A distorted voice boomed out. "Hello? This is Dick Haskin! Can you hear me?"

Hartley Braithwaite leaned forward and turned down the volume while Al Bynum responded "Yes, Dick. We're all here. How are you?"

Bynum had missed the conference when the others had met the athletes. He’d had to attend a trade negotiation which he couldn’t get out of. He’d actually griped to Jack Benning about it.

"I'm fine," the Haskin replied. "But enough small talk. I guess you want to know how your little athlete is doing after two weeks, right?"

"Indeed we do," purred Braithwaite. "How's she doing?"

"She's unbelievable!" he shouted. "Where did you find her? Does she have any brothers or sisters? Find them! Sign them up! I want to coach them! I want to adopt them! I want to give them scholarships!"

"We get the idea, Dick," said Braithwaite. "Can you give us any particulars?"

"Particulars?" he hollered. "Yeah, I can give you particulars! A coach can only dream of an athlete like her! She’s going to make us famous! No one has ever heard of her, she loves being coached, she works like a horse, and her performance is off the charts!

“She's the quickest kid any of us have ever seen! And dive? When she dives she hits the water like you dropped a yardstick into the pool. We can’t understand how she does it, but please, find her a husband! I want to coach her children! I want...."
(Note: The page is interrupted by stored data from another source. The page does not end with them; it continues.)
(** * Verification of the minishell tokenizer drafts

    The repository holds two drafts of one character-driven tokenizer:

    - [src/index.ts]: the earlier draft.  It drops newlines when it builds
      the character stream, has no [SPACE] token, and its errors carry a
      single point [{line, column}];
    - the later draft (437 lines): every token, whitespace runs included,
      and every error carries a position range.

    Both are embedded below, each in a module of its own ([IndexTs] and
    [Ranged]), function by function.

    Conventions of the embedding.
    - A JavaScript string is a Rocq [string]; the [char] handed to a state
      handler is itself a string, of length one for a character of the
      input and empty for the end-of-input sentinel, exactly as in the
      source.  The handlers only compare [char] with ASCII characters, so
      the alphabet is Rocq's 8-bit [ascii]; one code unit is one column.
    - [line] and [column] are integers ([Z]): the sentinel uses [-1].
    - The token array [acc] is a [list]; [acc.push(t)] is [acc ++ [t]].
      A context owns the only live reference to its array (the previous
      context is dropped at each step), so the in-place mutation of the
      source is observationally the list being passed on.
    - [tokenize] returns a token list, an error, or throws: the three
      outcomes are the constructors of [Outcome]. *)

From Stdlib Require Import ZArith List String Ascii Bool Sorted Lia.
From Stdlib Require Import DecimalString.
Import ListNotations.
Open Scope string_scope.
Open Scope Z_scope.
Open Scope list_scope.
(** * 2048_game.c: a shallow embedding of the game engine and its session loop

    The C program keeps the whole game in one [struct game]: two [int]
    counters and a 4x4 array of [int] tile ranks.  The embedding follows the
    C text function by function:

    - [int] values are [Z] with the 32-bit two's-complement wrap-around
      written out ([wrap]); loop indices stay below [NROWS * NCOLS] and are
      [nat];
    - [tile board[NROWS][NCOLS]] is a list of rows, read with [!!!] and
      written with [<[ _ := _ ]>];
    - [for] loops are iterated state transformers ([for_range], and
      [for_return] for the loop of [place_tile] that returns from its body);
    - [random()] and [getch()] are streams consumed one draw at a time, the
      playback file is the string still to be read. *)

From Stdlib Require Import ZArith List Bool Ascii String Lia.
From stdpp Require Import base list.
Import ListNotations.

Local Open Scope Z_scope.

(** * The program *)

(** ** Machine integers *)

Definition int_min : Z := - 2 ^ 31.
Definition int_max : Z := 2 ^ 31 - 1.

(** Reduction of a mathematical integer to the value an [int] holds. *)
Definition wrap (z : Z) : Z := (z + 2 ^ 31) mod 2 ^ 32 - 2 ^ 31.

(** [in_int z]: [z] is representable as an [int]. *)
Definition in_int (z : Z) : Prop := int_min <= z <= int_max.

(** [x << n] on [int].  C defines it for [0 <= n < 32] when the result is
    representable; elsewhere the model keeps the wrapped shift. *)
Definition shl (x n : Z) : Z := wrap (Z.shiftl x n).

(** A C truth value. *)
Definition of_bool (b : bool) : Z := if b then 1 else 0.

(** ** Loops *)

(** [for_from i n body s]: [n] iterations of [body], the index counting up
    from [i]. *)
Fixpoint for_from {S : Type} (i n : nat) (body : nat -> S -> S) (s : S) : S :=
  match n with
  | O => s
  | Datatypes.S n' => for_from (Datatypes.S i) n' body (body i s)
  end.

(** [for (i = lo; i < hi; i++) body]. *)
Definition for_range {S : Type} (lo hi : nat) (body : nat -> S -> S) (s : S) : S :=
  for_from lo (hi - lo) body s.

(** The same loop when the body may [return]: [inr r] leaves the loop with
    [r], [inl s] goes on with state [s]. *)
Fixpoint for_return_from {S R : Type} (i n : nat) (body : nat -> S -> S + R) (s : S)
  : S + R :=
  match n with
  | O => inl s
  | Datatypes.S n' =>
      match body i s with
      | inl s' => for_return_from (Datatypes.S i) n' body s'
      | inr r => inr r
      end
  end.

Definition for_return {S R : Type} (lo hi : nat) (body : nat -> S -> S + R) (s : S)
  : S + R :=
  for_return_from lo (hi - lo) body s.

(** ** The game state *)

Definition NROWS : nat := 4.
Definition NCOLS : nat := NROWS.

(** [typedef int tile;] *)
Definition tile : Type := Z.

(** [struct game { int turns, score; tile board[NROWS][NCOLS]; }] *)
Record game : Type := Game {
  turns : Z;
  score : Z;
  board : list (list tile)
}.

Definition set_turns (g : game) (t : Z) : game :=
  {| turns := t; score := score g; board := board g |}.
(** X7. [down(name)] with a match ahead that is an ordinary record not preceded
    by a trap record: the records between the cursor and the match are
    skipped, none of them runs and nothing is signalled; the first thing that
    happens is the call of the matched operation with its recorded
    arguments, and the cursor is just past the match. *)
Theorem down_skips_to_match
  (w : world) (sid : nat) (s : saw) (c : Z) (n : name) (i : nat)
  (p : path) (args : list value) (f : body) (k : list frame) (m : nat) :
  saws w !! sid = Some s ->
  step s = Some c ->
  0 <= c ->
  first_match s c n i (Act p args) ->
  (forall q t cb, idx (actions s) (c + Z.of_nat i - 1) <> Some (Trap q t cb)) ->
  resolve (handlers s) p = Some (Own (Fn f)) ->
  run (2 + m) (FCmd sid (CDown n) :: k) w
  = run m (frames_of sid (f args) ++ k)
      (log (EvCall sid p args)
         (put_saw sid (set_step (Some (c + Z.of_nat i + 1)) s) w)).
Proof.
  intros Hs Hst Hc Hfm Hnt Hf.
  pose proof (down_cursor_found s c n i _ Hc Hfm) as Hcur.
  change (2 + m)%nat with (S (S m)).
  rewrite run_cons. simpl step_frame.
  rewrite (saw_down_next w sid s c n Hs Hst) by (by rewrite Hcur).
  rewrite Hcur. simpl app. rewrite run_cons. simpl step_frame.
  rewrite (saw_next_call _ _ (set_step (Some (c + Z.of_nat i)) s) p args f).
  - simpl. by rewrite put_saw_put_saw.
  - by apply put_saw_lookup with (s := s).
  - unfold pending. simpl. unfold idx.
    destruct (Z.ltb_spec (c + Z.of_nat i) 0); [lia|].
    destruct Hfm as (Hx & _ & _). rewrite <- Hx. f_equal. lia.
  - exact Hf.
Qed.

Lemma down_skips_to_match_witness :
  run 3 [FCmd 0%nat (CDown (NStr "add"))] skipping_world
  = Some (Done
      (logs [EvCall 0 ["add"] [VNum 5]; EvEnd 0]
         (put_saw 0 (set_step (Some 3) skipping_saw) skipping_world))).
Proof.
  refine (down_skips_to_match skipping_world 0 skipping_saw 0 (NStr "add") 1
            ["add"] [VNum 5] (fun _ => [CNext]) [] 1
            eq_refl eq_refl _ _ _ eq_refl).
  - lia.
  - split; [reflexivity|]. split; [reflexivity|].
    intros j y Hj. destruct j as [|j]; [|lia].
    intros [= <-]. reflexivity.
  - intros q t cb. discriminate.
Defined.

(** X8. [down(name)] with no match ahead.  If the last record of the queue is a
    trap record, that trap fires, whatever name it was registered under: its
    callback is called and the cursor goes to its registration step.  In
    every other case "end" is signalled at once, with the cursor one past the
    length of the queue. *)
Theorem down_without_match
  (w : world) (sid : nat) (s : saw) (c : Z) (n : name)
  (k : list frame) (m : nat) :
  saws w !! sid = Some s ->
  step s = Some c ->
  0 <= c ->
  no_match s c n ->
  (forall p t cb,
     last (actions s) = Some (Trap p t cb) ->
     run (S m) (FCmd sid (CDown n) :: k) w
     = run m (frames_of sid cb ++ k)
         (log (EvTrap sid p t) (put_saw sid (set_step (Some t) s) w)))
  /\ ((forall p t cb, last (actions s) <> Some (Trap p t cb)) ->
      run (2 + m) (FCmd sid (CDown n) :: k) w
      = run m (List.map listener_frame (on_end s) ++ k)
          (log (EvEnd sid)
             (put_saw sid
                (set_step (Some (Z.of_nat (length (actions s)) + 1)) s) w))).
Proof.
  intros Hs Hst Hc Hno.
  pose proof (down_cursor_absent s c n Hc Hno) as Hcur.
  split.
  - intros p t cb Hlast. rewrite run_cons. simpl step_frame.
    rewrite (saw_down_trap w sid s c n p t cb Hs Hst); [reflexivity|].
    by rewrite Hcur, idx_last.
  - intros Hlast. change (2 + m)%nat with (S (S m)).
    rewrite run_cons. simpl step_frame.
    rewrite (saw_down_next w sid s c n Hs Hst)
      by (rewrite Hcur, idx_last; exact Hlast).
    rewrite Hcur. simpl app. rewrite run_cons. simpl step_frame.
    rewrite (saw_next_end _ _
               (set_step (Some (Z.of_nat (length (actions s)))) s)).
    + simpl. by rewrite put_saw_put_saw.
    + by apply put_saw_lookup with (s := s).
    + unfold pending. simpl. apply idx_none. right. lia.
Qed.
(** * A price-level order book with 128-bit presence bitsets

    Shallow embedding of [orderbook.h], [orderbook.cpp] and
    [message_types.h].  Machine integers are modelled as [Z] with the
    wrap-around of the C++ type written out; the fixed-size quantity
    arrays are lists indexed with stdpp's lookup and insert; the
    mutators are state transformers on the [OrderBook] record. *)

From stdpp Require Import base list sorting.
From Stdlib Require Import ZArith Lia.

Local Open Scope Z_scope.

(** ** Machine integers *)

(** [unsigned int] is 32 bits wide, [uint64_t] 64 bits, [int] 32 bits
    in two's complement, [size_t] 64 bits. *)
Definition uint32_mod : Z := 2 ^ 32.
Definition uint64_mod : Z := 2 ^ 64.

Definition is_uint32 (x : Z) : Prop := 0 <= x < uint32_mod.
Definition is_uint64 (x : Z) : Prop := 0 <= x < uint64_mod.
Definition is_int32 (x : Z) : Prop := - 2 ^ 31 <= x < 2 ^ 31.

(** Result of an [unsigned int] computation: reduction modulo 2^32.  A
    signed operand of a mixed expression is converted to [unsigned int]
    first, which is the same reduction. *)
Definition wrap32 (x : Z) : Z := x mod uint32_mod.

(** Conversion of an [int] argument to [size_t]. *)
Definition to_size_t (x : Z) : Z := x mod uint64_mod.

(** [~x] on a [uint64_t]. *)
Definition not64 (x : Z) : Z := Z.lxor x (uint64_mod - 1).

(** [__builtin_clzll x]: the number of leading 0-bits of the 64-bit
    value [x], counted from the most significant bit position.  The
    compiler leaves the result for [x = 0] undefined; every call in the
    source is guarded by [x != 0]. *)
Fixpoint clz_scan (k : nat) (x : Z) : Z :=
  match k with
  | O => 0
  | S k' => if Z.testbit x (Z.of_nat k') then 0 else 1 + clz_scan k' x
  end.

Definition clzll (x : Z) : Z := clz_scan 64 x.

(** [__builtin_ctzll x]: the number of trailing 0-bits of [x], counted
    from the least significant bit position; undefined for [x = 0]. *)
Fixpoint ctz_scan (k : nat) (i : Z) (x : Z) : Z :=
  match k with
  | O => 0
  | S k' => if Z.testbit x i then 0 else 1 + ctz_scan k' (i + 1) x
  end.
"Thank you, Dick," interrupted Braithwaite. " Great work! We'll be in touch. Keep it up! We may even fly down for a visit. Take care, now."

He turned the volume down to barely audible and sat back and looked at his partners. His partners looked at him. They were all thinking the same thing. A couple days in Barbados? What could it hurt?

But the following week the news wasn't as good. Coach Haskin, who spent at least an hour a day pouring over printouts of performance data, was alarmed to see that in the timed events Darcy's times were decreasing consistently. By the end of the week her times were merely competitive, not unbeatable. Darcy said she felt fine, that she hadn't noticed any diminution of energy, but it was undeniably happening. The figures didn't lie.

The week after that, with the downward trend of Darcy's numbers unchanged, Haskin thought she seemed different too. A crucial bit less sharp, less on the ball. The team had a local physician, a prominent doctor with some sports medicine experience on retainer, and Haskin called him.

They had to get to the bottom of this, and soon.